(Excerpts from a dataset)
(* ===== verification/Fanout.v ===== *)
(** * Automatic subscriptions: [src/fanout.rs]

    A client that connects is subscribed to the topics of its userid and to
    the shared prefixes. The filters are those of the access rules
    ([user_filters] of [Api]); the theorem says that the two components agree:
    every automatic subscription would pass the user's own access check. The
    codec's [QoS::try_from] is an argument. *)

From S2P Require Import Prelude Strs Topic Types Acl Store Config Db Vault Api Access.
From Stdlib Require Import Ascii.
Local Open Scope string_scope.
Local Open Scope list_scope.

Record UseridAutoSubscription : Type := mkAutoSub {
  as_qos : QoS;
  as_fanout_prefixes : list string;
  as_admin_prefixes : list string
}.

(** [UseridAutoSubscription::new]. *)
Definition new (qos_try_from : Z -> option QoS) (fanout : FanoutConfig) (acl : AclConfig)
    : UseridAutoSubscription :=
  mkAutoSub (default AtLeastOnce (qos_try_from (Z.min (fanout_qos fanout) 2)))
    (fanout_prefixes acl) (admin_prefixes acl).

Definition subscription (self : UseridAutoSubscription) (filter : string)
    : result filter_error Subscribe :=
  let opts := mkCodecV5 (as_qos self) false false AtSubscribe in
  from_v5 filter opts true true None.

(** [subs.push(self.subscription(f)?)] for every filter. *)
Fixpoint subscribe_all (self : UseridAutoSubscription) (filters : list string)
    : result filter_error (list Subscribe) :=
  match filters with
  | [] => Ok []
  | f :: filters' =>
      let? s := subscription self f in
      let? subs := subscribe_all self filters' in
      Ok (s :: subs)
  end.

Section subscribes.
Context {T : Type} `{KvTable T string Bytes}.
Context (bincode_decode : Bytes -> result string UserRecord).

Definition subscribes (self : UseridAutoSubscription) (io : TxnFaults db_error) (db : Tables T)
    (id : Id) : result filter_error (list Subscribe) :=
  match Types.username id with
  | None => Ok []
  | Some name =>
      match get_user bincode_decode io name db with
      | Ok (Some record) =>
          subscribe_all self
            (user_filters record (as_fanout_prefixes self) (as_admin_prefixes self))
      | Ok None => Ok []
      | Err _ => Ok []
      end
  end.

End subscribes.

(** ** Lemmas *)

Lemma subscribe_all_spec self fs subs :
  subscribe_all self fs = Ok subs <-> Forall2 (fun f s => subscription self f = Ok s) fs subs.
Proof.
  revert subs. induction fs as [|f fs IH]; intros subs; simpl.
  - split; [intros [= <-]; constructor | by inversion 1].
  - destruct (subscription self f) as [s|e] eqn:Hs; simpl.
    + destruct (subscribe_all self fs) as [ss|e]; simpl; split.
      * intros [= <-]. constructor; [done|]. by apply IH.
      * inversion 1 as [|? x ? xs Hx Hxs]; subst. apply IH in Hxs. congruence.
      * done.
      * inversion 1 as [|? x ? xs Hx Hxs]; subst. by apply IH in Hxs.
    + split; [done|]. inversion 1 as [|? x ? xs Hx Hxs]; subst. congruence.
Qed.

Lemma split_once_split c s :
  split_once c s = None /\ split_on c s = [s]
  \/ exists a b, split_once c s = Some (a, b) /\ split_on c s = a :: split_on c b.
Proof.
  induction s as [|d s IH]; simpl; [by left|]. case_decide; [right; by eauto|].
  destruct IH as [[-> ->]|(a & b & -> & ->)]; [by left | right; eauto].
Qed.

Lemma splitn_head n c s : splitn (S (S n)) c s !! 0 = split_on c s !! 0.
Proof.
  change (splitn (S (S n)) c s) with
    (match split_once c s with Some (a, b) => a :: splitn (S n) c b | None => [s] end).
  destruct (split_once_split c s) as [[-> ->]|(a & b & -> & ->)]; done.
Qed.

(** A filter that does not start with [$] is taken as it is. *)
Lemma parse_topic_filter_plain tf shared limit :
  tf <> "" -> is_metadata tf = false -> parse_topic_filter tf shared limit = Ok (tf, None, None).
Proof.
  intros Hne Hm. unfold parse_topic_filter.
  assert (forall kw, is_metadata kw = true -> splitn 3 "/" tf !! 0 <> Some kw) as Hkw.
  { intros kw Hk Heq. rewrite (splitn_head 1) in Heq. destruct tf as [|c tf]; [done|].
    simpl in Heq. case_decide; [by injection Heq as <-|].
    destruct (split_on "/" tf) as [|x xs]; injection Heq as <-;
      unfold is_metadata in *; simpl in *; congruence. }
  rewrite !decide_False by (apply Hkw; reflexivity).
  by destruct (shared || limit), tf.
Qed.

Lemma subscription_plain self f :
  f <> "" -> is_metadata f = false ->
  subscription self f = Ok (mkSubscribe f (opts_from_v5 (mkCodecV5 (as_qos self) false false AtSubscribe) None None)).
Proof. intros Hne Hm. unfold subscription, from_v5. by rewrite parse_topic_filter_plain. Qed.

Lemma any_char_head p c s : any_char p (String c s) = false -> p c = false.
Proof. simpl. by intros [? _]%orb_false_iff. Qed.

Lemma no_dollar_not_metadata s : any_char is_dollar s = false -> is_metadata s = false.
Proof. destruct s as [|c s]; [done|]. intros H%any_char_head. done. Qed.

(** The segments of a string have its characters. *)
Lemma split_on_chars p c s :
  any_char p s = false -> Forall (fun w => any_char p w = false) (split_on c s).
Proof.
  induction s as [|d s IH]; simpl; intros Hs; [by repeat constructor|].
  apply orb_false_iff in Hs as [Hd Hs]. specialize (IH Hs). case_decide; [by constructor|].
  destruct (split_on c s) as [|x xs]; [by repeat constructor; simpl; rewrite Hd|].
  apply Forall_cons in IH as [Hx Hxs]. constructor; [simpl; by rewrite Hd, Hx | done].
Qed.

(** A literal prefix is a list of literal levels, so its filter parses. *)
Definition literal_level (s : string) : Level := if str_is_empty s then Blank else Normal s.

Lemma literal_level_from_str s :
  any_char is_wild_char s = false -> any_char is_dollar s = false ->
  Level.from_str s = Ok (literal_level s).
Proof.
  intros Hw Hd%no_dollar_not_metadata. unfold Level.from_str, literal_level.
  destruct s as [|c s]; [done|]. rewrite !decide_False by (intros [=]; subst; done).
  unfold contains_wild. rewrite Hw, Hd. done.
Qed.

Lemma literal_levels_from_str ws :
  Forall (fun w => any_char is_wild_char w = false) ws ->
  Forall (fun w => any_char is_dollar w = false) ws ->
  collect_results (map Level.from_str (ws ++ ["#"])) = Ok (map literal_level ws ++ [MultiWildcard]).
Proof.
  induction 1 as [|x ws Hx Hws IH]; intros Hd; [done|]. apply Forall_cons in Hd as [Hdx Hd].
  simpl. rewrite literal_level_from_str, IH by done. done.
Qed.

Lemma literal_misplaced len pos ws :
  len = pos + length ws + 1 -> misplaced len pos (map literal_level ws ++ [MultiWildcard]) = false.
Proof.
  revert pos. induction ws as [|x ws IH]; intros pos Hl; simpl in *.
  - rewrite bool_decide_true by lia. done.
  - rewrite IH by lia. unfold literal_level. by destruct x.
Qed.

Lemma literal_prefix_from_str p :
  literal_prefix p = true ->
  from_str (prefix_filter p) = Ok (map literal_level (split_on "/" p) ++ [MultiWildcard]).
Proof.
  unfold literal_prefix. intros Hp. bool_to_prop. unfold from_str, prefix_filter.
  rewrite split_on_app. change (split_on "/" "#") with ["#"].
  rewrite (literal_levels_from_str (split_on "/" p)).
  2,3: by apply split_on_chars.
  simpl. replace (is_valid _) with true; [done|]. symmetry. apply is_valid_spec. split.
  - apply Forall_app. split; [|by repeat constructor]. apply Forall_map.
    assert (Forall (fun w => any_char is_wild_char w = false /\ any_char is_dollar w = false) (split_on "/" p))
      as Hs by (apply Forall_and; split; by apply split_on_chars).
    eapply Forall_impl; [exact Hs|]. intros w [Hw Hd].
    by eapply level_from_str_valid, literal_level_from_str.
  - apply literal_misplaced. rewrite length_app, length_map. simpl. lia.
Qed.

Lemma literal_matches_itself ws :
  Forall (fun w => any_char is_dollar w = false) ws ->
  matches_loop str_match_level (map literal_level ws ++ [MultiWildcard]) (ws ++ ["#"]) = true.
Proof.
  induction 1 as [|x ws Hx Hws IH]; [done|]. pose proof (no_dollar_not_metadata x Hx) as Hm.
  unfold literal_level at 1. destruct x as [|c x]; [done|].
  cbn [app map str_is_empty matches_loop str_match_level].
  by rewrite Hm, bool_decide_true.
Qed.

(** The rule made from a filter of the user hits the subscription to it. *)
Lemma own_rule_hits record acl ci f :
  valid_segment (userid record) = true ->
  Forall (fun p => literal_prefix p = true) (user_prefixes record acl) ->
  In f (user_filters record (fanout_prefixes acl) (admin_prefixes acl)) ->
  f <> "" /\ is_metadata f = false
  /\ exists t, acl_topic_try_from f ci = Ok t /\ is_match t f = true.
Proof.
  intros Hv Hlit Hf. unfold user_filters in Hf. rewrite !in_app_iff in Hf.
  assert (f = ("+/" ++ userid record ++ "/#")%string
          \/ exists p, literal_prefix p = true /\ f = prefix_filter p) as [->|(p & Hp & ->)].
  { unfold user_prefixes in Hlit. rewrite Forall_app, !Forall_forall in Hlit. destruct Hlit as [H1 H2].
    destruct Hf as [[<-|[]]|[Hf|Hf]]; [by left|..]; right.
    - apply in_map_iff in Hf as (p & <- & Hp). exists p. split; [|done]. by apply H1, list_elem_of_In.
    - destruct (admin record); [|done]. apply in_map_iff in Hf as (p & <- & Hp).
      exists p. split; [|done]. by apply H2, list_elem_of_In. }
  - split; [done|]. split; [done|]. eexists. split; [by apply own_filter_rule|].
    destruct (valid_segment_level _ Hv) as (_ & Hs & Hd). unfold is_match, matches_str.
    cbn [eq_topic_filter acl_topic_filter]. rewrite own_filter_split by done. simpl. rewrite (no_dollar_not_metadata _ Hd), bool_decide_true by done.
    done.
  - pose proof (literal_prefix_from_str p Hp) as Hfs. unfold literal_prefix in Hp. bool_to_prop.
    assert (any_char is_dollar (prefix_filter p) = false) as Hd
      by (unfold prefix_filter; rewrite any_char_append; by apply orb_false_iff).
    split; [by destruct p|]. split; [by apply no_dollar_not_metadata|].
    rewrite filter_rule, Hfs; [|done| |by destruct p].
    + eexists. split; [done|]. unfold is_match, matches_str. simpl.
      unfold prefix_filter. rewrite split_on_app. simpl. apply literal_matches_itself.
      by apply split_on_chars.
    + apply strip_eq_app. unfold starts_with in *.
      match goal with H : isSome _ = false |- _ => unfold isSome in H; by apply negb_false_iff, is_none_true in H end.
Qed.

Lemma subscribe_hit_granted cfg record ci s r :
  Db.superuser record = false -> In r (rules (build_auth_info record (acl cfg) ci)) ->
  subscribe_hit r s = true ->
  grants_subscribe (subscribe_check cfg (Some (build_auth_info record (acl cfg) ci)) s) = true.
Proof.
  intros Hsu Hin Hhit. unfold subscribe_check.
  destruct (acl_enabled (acl cfg)); simpl; [|by rewrite new_success_granted].
  unfold subscribe_acl. rewrite build_auth_info_superuser, Hsu, subscribe_acl_loop_spec.
  rewrite allow_decision; [simpl; by rewrite new_success_granted | | by eauto].
  intros x. rewrite build_auth_info_rules by done. naive_solver.
Qed.

(** ** Theorems *)

Section agree.
Context {T : Type} `{KvTable T string Bytes}.
Context (bincode_decode : Bytes -> result string UserRecord).

(** C37: automatic subscriptions agree with the access rules: for a stored user
    with a valid userid, [subscribes] succeeds, returns one subscription per
    filter of the user, in order, and each passes the user's own subscription
    check. *)
Theorem auto_subscriptions_granted qos_try_from fanout cfg io db id name record ci :
  Types.username id = Some name -> get_user bincode_decode io name db = Ok (Some record) ->
  valid_segment (userid record) = true ->
  Forall (fun p => literal_prefix p = true) (user_prefixes record (acl cfg)) ->
  exists subs, subscribes bincode_decode (new qos_try_from fanout (acl cfg)) io db id = Ok subs
    /\ map topic_filter subs = user_filters record (fanout_prefixes (acl cfg)) (admin_prefixes (acl cfg))
    /\ Forall (fun s => grants_subscribe
         (subscribe_check cfg (Some (build_auth_info record (acl cfg) ci)) s) = true) subs.
Proof.
  intros Hid Hget Hv Hlit. unfold subscribes. rewrite Hid, Hget.
  cbn [new as_fanout_prefixes as_admin_prefixes].
  set (fs := user_filters record _ _).
  set (self := new qos_try_from fanout (acl cfg)).
  set (mk := fun f => mkSubscribe f (opts_from_v5 (mkCodecV5 (as_qos self) false false AtSubscribe) None None)).
  exists (map mk fs). split; [|split].
  - apply subscribe_all_spec, Forall2_fmap_r, Forall_Forall2_diag, Forall_forall.
    intros f Hf%list_elem_of_In.
    destruct (own_rule_hits record (acl cfg) ci f Hv Hlit Hf) as (Hne & Hm & _). by apply subscription_plain.
  - rewrite map_map. apply map_id.
  - apply Forall_map, Forall_forall. intros f Hf%list_elem_of_In.
    destruct (own_rule_hits record (acl cfg) ci f Hv Hlit Hf) as (_ & _ & t & Ht & Hmatch).
    destruct (Db.superuser record) eqn:Hsu.
    + unfold subscribe_check, build_auth_info. rewrite Hsu.
      destruct (acl_enabled (acl cfg)); simpl; by rewrite new_success_granted.
    + apply (subscribe_hit_granted _ _ _ _ (mkRule Allow ActSubscribe None None t)); [done| |].
      * apply build_auth_info_rules; [done|]. left. by exists f, t.
      * apply subscribe_hit_spec. by simpl.
Qed.

End agree.

Definition alice_db : Tables (gmap string Bytes) :=
  mkTables {[ "alice" := match toy_encode alice with Ok b => b | Err _ => [] end ]} ∅.

Lemma auto_subscriptions_granted_witness :
  exists subs, subscribes toy_decode (new (fun _ => Some AtLeastOnce) FanoutConfig_default AclConfig_default)
      no_faults alice_db (mkId 1 0 None None "c1" (Some "alice") 0) = Ok subs
    /\ map topic_filter subs = ["+/u1/#"; "fanout/#"].
Proof.
  destruct (auto_subscriptions_granted toy_decode (fun _ => Some AtLeastOnce) FanoutConfig_default
    default_settings no_faults alice_db (mkId 1 0 None None "c1" (Some "alice") 0) "alice" alice alice_conn)
    as (subs & Hs & Hm & _); [reflexivity | vm_compute; reflexivity | reflexivity | repeat constructor |].
  exists subs. split; [exact Hs | exact Hm].
Defined.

▶ Problem requirements:
Within the entries above, find each line where "limit" appears; copy every one.

▶ Your solution:
Lemma parse_topic_filter_plain tf shared limit :
  tf <> "" -> is_metadata tf = false -> parse_topic_filter tf shared limit = Ok (tf, None, None).
  by destruct (shared || limit), tf.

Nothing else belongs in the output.